DATASET RECORDS START

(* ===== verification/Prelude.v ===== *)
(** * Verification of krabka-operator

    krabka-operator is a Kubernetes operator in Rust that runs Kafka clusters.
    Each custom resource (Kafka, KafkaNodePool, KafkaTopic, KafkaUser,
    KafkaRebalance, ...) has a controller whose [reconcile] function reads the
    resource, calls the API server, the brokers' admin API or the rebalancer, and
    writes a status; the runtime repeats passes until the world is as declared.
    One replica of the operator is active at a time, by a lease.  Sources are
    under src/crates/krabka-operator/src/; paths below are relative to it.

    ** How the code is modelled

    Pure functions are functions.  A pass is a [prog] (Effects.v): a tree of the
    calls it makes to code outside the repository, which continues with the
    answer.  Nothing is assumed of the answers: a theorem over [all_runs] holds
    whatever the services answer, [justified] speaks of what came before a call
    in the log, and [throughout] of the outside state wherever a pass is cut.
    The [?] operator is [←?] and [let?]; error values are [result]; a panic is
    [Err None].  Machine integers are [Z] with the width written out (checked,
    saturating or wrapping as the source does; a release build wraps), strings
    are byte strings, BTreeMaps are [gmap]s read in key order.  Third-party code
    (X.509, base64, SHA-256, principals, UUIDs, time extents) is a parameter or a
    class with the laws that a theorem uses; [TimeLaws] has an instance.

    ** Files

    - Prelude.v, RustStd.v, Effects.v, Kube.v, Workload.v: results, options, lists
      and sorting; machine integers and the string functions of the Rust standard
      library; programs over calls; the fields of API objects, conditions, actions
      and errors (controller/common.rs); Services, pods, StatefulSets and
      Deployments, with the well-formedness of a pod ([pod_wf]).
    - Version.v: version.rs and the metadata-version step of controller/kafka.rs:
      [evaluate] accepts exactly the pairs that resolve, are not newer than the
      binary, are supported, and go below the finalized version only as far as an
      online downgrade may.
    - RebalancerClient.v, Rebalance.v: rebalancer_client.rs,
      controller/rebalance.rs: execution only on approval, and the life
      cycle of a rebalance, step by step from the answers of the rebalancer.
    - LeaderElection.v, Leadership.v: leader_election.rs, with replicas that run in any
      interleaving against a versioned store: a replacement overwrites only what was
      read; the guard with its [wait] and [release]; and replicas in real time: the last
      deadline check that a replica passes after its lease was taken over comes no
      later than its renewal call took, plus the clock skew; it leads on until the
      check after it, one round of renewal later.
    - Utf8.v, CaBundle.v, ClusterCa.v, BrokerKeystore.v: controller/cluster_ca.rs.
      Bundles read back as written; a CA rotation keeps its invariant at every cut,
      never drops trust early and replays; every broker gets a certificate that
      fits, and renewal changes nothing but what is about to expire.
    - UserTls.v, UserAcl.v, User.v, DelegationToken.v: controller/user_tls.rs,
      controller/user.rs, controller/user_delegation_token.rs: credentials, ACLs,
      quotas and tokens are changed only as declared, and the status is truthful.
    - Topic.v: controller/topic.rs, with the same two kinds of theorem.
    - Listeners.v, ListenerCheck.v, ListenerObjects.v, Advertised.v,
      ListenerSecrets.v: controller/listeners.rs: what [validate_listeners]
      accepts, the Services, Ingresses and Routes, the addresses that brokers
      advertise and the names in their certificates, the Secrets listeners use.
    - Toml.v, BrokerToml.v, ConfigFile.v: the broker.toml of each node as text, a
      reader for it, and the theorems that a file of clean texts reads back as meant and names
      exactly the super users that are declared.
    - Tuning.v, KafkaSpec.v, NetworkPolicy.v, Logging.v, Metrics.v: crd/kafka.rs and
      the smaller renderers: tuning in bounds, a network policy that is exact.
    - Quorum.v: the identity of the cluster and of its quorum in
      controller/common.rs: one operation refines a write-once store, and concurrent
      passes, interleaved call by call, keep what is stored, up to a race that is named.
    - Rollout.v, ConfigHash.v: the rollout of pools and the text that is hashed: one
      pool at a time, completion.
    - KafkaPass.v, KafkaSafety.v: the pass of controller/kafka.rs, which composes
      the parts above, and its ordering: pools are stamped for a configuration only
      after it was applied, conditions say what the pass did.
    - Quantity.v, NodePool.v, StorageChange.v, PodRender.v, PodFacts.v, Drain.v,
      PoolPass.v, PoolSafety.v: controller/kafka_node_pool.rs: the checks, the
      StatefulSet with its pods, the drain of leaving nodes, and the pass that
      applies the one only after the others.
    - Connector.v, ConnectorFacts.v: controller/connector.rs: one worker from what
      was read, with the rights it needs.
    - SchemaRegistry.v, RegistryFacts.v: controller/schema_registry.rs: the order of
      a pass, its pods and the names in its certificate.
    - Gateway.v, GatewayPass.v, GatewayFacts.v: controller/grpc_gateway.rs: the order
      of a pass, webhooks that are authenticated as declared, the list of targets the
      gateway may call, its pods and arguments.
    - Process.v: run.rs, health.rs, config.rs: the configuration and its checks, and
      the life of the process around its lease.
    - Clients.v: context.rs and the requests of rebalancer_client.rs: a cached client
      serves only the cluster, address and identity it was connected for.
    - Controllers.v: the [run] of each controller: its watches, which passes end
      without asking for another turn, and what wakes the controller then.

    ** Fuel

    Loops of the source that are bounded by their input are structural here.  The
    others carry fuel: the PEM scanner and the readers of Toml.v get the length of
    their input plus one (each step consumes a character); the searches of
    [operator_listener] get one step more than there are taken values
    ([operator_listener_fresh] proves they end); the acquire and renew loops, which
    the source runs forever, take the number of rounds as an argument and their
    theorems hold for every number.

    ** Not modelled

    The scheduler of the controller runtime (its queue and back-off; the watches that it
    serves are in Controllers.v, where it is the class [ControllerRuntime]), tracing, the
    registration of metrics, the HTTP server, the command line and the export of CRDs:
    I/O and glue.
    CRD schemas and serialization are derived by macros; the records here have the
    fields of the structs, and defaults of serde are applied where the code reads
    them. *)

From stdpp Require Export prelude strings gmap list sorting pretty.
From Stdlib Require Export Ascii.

DATASET RECORDS END

DIRECTIONS: Take every line above that includes "calls" and list it.

WRITTEN RESPONSE:
    resource, calls the API server, the brokers' admin API or the rebalancer, and
    calls it makes to code outside the repository, which continues with the
      library; programs over calls; the fields of API objects, conditions, actions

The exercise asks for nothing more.